[[ AVAILABLE DATA open ]]

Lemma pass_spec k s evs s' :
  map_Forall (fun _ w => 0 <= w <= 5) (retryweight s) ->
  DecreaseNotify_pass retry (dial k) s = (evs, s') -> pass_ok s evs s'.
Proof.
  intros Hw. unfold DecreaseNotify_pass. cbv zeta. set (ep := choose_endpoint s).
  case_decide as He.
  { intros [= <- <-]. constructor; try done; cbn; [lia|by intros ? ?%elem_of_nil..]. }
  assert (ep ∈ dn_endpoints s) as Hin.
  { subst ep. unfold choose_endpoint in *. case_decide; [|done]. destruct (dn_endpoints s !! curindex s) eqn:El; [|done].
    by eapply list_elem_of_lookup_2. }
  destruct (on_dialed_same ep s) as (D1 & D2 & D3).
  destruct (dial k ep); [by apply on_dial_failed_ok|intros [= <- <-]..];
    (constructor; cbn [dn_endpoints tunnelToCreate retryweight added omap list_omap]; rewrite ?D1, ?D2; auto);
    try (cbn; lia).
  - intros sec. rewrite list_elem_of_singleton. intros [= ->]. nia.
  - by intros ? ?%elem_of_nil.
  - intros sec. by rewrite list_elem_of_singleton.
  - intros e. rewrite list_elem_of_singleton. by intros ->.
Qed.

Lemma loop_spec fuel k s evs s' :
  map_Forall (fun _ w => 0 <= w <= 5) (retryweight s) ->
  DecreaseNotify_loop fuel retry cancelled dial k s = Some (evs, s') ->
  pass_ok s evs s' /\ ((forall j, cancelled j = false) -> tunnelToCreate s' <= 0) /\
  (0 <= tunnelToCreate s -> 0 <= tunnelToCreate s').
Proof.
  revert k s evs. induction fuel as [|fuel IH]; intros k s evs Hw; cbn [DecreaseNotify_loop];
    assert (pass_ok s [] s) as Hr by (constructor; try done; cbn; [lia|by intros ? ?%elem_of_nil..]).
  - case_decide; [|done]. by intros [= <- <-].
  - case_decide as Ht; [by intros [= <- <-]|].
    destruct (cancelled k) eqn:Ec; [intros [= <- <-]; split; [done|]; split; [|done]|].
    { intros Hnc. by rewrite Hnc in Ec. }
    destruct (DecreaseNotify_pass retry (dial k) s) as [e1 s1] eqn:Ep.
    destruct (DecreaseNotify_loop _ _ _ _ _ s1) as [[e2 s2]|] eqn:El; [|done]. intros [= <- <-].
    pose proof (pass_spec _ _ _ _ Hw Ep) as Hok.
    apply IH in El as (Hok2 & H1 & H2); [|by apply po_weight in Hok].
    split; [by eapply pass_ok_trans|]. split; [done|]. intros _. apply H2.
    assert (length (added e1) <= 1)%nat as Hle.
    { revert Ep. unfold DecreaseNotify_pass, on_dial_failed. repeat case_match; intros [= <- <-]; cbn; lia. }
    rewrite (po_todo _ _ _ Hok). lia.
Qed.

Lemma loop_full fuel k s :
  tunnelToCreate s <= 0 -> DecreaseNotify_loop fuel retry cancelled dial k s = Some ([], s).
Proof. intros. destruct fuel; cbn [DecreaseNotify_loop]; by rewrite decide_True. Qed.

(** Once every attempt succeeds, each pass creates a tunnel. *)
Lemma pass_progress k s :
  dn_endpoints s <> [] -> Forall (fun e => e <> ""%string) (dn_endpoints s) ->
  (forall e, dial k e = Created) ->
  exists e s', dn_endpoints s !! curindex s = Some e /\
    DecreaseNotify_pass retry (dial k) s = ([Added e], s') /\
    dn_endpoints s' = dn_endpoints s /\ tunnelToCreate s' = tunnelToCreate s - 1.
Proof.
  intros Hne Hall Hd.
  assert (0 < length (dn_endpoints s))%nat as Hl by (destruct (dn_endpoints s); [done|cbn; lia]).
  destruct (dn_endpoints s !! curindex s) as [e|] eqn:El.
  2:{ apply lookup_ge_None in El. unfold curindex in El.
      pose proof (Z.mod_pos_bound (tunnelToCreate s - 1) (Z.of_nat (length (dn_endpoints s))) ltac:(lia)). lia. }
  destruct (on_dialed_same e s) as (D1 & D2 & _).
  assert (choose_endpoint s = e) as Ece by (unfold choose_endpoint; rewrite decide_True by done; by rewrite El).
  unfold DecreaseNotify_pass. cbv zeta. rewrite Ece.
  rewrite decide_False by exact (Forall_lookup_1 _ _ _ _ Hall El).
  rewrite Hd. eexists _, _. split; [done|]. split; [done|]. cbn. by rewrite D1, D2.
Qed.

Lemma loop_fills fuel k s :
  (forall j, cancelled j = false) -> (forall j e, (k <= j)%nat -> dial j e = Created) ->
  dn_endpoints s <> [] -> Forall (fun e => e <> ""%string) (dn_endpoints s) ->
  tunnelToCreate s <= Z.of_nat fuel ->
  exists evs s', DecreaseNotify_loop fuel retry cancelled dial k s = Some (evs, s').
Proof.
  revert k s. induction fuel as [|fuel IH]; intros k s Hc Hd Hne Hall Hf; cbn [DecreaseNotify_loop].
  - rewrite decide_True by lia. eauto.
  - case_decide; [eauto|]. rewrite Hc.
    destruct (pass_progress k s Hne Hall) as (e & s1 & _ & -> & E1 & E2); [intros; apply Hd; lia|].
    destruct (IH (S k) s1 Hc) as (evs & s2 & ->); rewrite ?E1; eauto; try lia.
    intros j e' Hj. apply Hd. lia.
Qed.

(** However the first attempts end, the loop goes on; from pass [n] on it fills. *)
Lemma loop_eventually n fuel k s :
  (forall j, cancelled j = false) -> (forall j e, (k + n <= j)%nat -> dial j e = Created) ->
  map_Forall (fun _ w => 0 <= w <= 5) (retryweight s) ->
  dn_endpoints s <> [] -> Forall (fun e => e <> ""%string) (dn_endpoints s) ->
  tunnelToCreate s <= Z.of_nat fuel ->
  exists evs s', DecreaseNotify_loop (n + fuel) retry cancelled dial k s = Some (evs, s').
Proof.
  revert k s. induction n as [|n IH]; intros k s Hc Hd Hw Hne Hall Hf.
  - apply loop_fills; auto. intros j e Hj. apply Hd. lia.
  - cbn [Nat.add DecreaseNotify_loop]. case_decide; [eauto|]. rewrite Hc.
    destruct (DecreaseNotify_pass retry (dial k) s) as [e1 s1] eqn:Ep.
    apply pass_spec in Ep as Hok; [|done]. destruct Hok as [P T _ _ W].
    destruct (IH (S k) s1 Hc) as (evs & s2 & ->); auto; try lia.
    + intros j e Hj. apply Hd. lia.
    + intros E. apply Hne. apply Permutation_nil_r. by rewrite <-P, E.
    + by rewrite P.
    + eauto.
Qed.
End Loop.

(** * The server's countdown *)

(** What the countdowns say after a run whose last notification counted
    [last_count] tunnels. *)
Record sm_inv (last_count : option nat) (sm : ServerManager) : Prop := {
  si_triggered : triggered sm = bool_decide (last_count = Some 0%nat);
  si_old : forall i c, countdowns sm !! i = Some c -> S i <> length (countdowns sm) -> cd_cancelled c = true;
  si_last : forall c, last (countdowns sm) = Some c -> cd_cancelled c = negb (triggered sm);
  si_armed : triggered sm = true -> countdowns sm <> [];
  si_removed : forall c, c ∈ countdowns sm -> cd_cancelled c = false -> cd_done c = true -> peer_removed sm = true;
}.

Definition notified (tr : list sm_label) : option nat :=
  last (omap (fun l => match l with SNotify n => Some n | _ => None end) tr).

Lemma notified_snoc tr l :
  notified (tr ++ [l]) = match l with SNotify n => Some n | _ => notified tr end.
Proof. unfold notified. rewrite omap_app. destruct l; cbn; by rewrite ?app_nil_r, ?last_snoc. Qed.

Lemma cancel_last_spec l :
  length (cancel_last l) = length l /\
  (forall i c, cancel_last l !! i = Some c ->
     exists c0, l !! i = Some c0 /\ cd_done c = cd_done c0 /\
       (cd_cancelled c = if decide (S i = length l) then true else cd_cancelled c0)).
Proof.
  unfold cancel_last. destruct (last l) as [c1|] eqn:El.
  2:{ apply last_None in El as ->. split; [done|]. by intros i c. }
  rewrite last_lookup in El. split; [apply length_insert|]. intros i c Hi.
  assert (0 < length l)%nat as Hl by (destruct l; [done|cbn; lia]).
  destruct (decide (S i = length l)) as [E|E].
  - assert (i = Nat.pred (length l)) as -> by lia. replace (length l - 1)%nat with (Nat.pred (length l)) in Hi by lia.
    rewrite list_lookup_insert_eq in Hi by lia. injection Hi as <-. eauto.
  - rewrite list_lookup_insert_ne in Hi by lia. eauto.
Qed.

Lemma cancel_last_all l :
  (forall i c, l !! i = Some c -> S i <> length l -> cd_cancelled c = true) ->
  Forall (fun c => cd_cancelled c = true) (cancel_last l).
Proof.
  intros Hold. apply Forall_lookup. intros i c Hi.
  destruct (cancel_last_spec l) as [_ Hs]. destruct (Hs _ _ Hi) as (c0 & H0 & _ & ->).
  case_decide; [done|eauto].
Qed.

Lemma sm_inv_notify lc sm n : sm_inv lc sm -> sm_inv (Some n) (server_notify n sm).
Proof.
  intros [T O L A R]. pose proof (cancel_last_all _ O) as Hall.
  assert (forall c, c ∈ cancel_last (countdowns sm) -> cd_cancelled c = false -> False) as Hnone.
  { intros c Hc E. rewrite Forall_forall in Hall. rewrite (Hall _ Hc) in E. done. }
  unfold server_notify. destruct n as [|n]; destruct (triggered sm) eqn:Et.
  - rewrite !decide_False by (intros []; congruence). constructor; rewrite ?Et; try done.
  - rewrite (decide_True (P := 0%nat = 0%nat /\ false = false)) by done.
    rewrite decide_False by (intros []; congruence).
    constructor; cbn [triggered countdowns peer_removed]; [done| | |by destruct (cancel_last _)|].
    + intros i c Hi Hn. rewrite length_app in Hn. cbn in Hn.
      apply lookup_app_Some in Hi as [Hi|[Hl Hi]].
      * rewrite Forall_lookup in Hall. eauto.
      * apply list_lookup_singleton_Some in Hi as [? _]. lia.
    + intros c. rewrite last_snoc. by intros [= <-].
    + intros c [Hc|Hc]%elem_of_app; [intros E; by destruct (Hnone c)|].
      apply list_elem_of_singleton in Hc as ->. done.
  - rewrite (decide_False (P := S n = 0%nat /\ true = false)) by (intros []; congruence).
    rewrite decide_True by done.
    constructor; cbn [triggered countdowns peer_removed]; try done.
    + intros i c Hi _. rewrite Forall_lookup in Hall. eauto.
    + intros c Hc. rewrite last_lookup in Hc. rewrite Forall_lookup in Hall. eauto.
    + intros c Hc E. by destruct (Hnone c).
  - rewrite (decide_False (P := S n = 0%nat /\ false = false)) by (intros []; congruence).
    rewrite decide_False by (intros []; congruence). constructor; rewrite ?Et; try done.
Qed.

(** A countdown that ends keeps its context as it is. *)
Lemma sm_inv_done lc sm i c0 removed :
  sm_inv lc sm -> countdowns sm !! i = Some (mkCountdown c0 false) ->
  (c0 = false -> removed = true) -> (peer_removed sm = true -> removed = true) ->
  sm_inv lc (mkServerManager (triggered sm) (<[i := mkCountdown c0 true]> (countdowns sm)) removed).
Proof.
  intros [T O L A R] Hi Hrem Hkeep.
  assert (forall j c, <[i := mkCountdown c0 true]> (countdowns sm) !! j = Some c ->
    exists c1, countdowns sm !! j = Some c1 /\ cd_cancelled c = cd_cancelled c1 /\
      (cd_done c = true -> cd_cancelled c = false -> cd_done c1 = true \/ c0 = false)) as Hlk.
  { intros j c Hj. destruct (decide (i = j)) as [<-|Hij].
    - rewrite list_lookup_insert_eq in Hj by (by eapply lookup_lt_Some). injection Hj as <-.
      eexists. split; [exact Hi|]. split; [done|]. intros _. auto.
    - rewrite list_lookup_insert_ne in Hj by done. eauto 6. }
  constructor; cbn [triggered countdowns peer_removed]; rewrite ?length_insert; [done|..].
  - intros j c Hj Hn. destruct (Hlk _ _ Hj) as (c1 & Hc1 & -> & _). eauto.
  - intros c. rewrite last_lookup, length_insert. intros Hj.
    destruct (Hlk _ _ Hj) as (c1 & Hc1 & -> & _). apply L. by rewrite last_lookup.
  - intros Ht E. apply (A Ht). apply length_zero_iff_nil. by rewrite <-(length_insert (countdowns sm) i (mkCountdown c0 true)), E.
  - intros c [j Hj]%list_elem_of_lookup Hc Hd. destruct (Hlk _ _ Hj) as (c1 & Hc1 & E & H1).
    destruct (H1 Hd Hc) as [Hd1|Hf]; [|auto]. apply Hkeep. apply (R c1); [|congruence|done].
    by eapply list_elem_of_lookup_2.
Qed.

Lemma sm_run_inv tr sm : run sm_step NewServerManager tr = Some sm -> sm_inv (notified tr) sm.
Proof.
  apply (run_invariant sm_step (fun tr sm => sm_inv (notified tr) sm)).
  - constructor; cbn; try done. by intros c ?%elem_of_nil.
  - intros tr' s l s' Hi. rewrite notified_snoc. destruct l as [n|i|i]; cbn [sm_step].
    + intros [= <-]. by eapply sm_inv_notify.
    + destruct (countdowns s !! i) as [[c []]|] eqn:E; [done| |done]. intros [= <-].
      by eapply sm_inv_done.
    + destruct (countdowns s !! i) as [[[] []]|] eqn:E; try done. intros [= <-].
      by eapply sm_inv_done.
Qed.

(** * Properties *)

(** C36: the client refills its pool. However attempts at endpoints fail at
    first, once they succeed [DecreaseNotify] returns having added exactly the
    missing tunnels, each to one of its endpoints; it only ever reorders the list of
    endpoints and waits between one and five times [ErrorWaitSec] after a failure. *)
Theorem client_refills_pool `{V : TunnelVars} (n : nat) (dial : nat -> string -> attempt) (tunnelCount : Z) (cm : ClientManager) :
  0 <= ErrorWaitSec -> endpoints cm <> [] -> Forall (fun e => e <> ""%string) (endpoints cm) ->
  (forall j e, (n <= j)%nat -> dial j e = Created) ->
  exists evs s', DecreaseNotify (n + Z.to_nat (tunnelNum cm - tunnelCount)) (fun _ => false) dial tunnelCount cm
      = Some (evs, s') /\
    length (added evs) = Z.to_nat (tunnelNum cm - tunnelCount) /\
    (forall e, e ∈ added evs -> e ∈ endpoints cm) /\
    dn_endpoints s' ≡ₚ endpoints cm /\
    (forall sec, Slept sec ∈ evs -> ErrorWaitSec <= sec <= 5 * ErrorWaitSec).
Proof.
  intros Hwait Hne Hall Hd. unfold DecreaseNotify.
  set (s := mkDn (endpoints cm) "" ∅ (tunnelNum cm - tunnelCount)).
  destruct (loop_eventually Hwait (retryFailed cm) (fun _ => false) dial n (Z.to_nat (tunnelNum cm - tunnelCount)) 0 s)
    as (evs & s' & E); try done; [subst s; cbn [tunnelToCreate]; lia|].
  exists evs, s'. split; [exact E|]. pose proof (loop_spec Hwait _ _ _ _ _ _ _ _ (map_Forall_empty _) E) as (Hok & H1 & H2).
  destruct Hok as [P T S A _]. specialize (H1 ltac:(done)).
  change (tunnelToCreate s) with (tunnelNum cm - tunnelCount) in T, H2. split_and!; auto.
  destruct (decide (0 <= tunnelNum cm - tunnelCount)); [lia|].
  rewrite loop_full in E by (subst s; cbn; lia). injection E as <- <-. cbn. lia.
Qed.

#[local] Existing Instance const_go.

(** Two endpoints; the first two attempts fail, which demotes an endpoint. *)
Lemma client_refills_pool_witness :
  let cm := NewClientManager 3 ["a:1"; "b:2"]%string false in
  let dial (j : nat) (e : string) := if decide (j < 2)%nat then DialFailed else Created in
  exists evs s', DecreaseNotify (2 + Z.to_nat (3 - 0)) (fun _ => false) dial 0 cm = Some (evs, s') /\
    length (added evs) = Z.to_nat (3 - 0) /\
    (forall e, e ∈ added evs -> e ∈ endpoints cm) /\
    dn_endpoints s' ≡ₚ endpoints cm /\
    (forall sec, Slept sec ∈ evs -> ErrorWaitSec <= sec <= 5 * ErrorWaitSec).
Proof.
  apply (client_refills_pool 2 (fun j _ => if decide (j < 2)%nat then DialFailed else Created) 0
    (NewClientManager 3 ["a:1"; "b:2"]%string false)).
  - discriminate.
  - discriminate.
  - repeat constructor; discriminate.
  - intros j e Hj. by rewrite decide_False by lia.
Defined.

[[ AVAILABLE DATA closed ]]

### TASK DESCRIPTION:
Reply with one number, the count of lines in the entries that hold the string "else".

### ANSWER TO THE EXERCISE:
3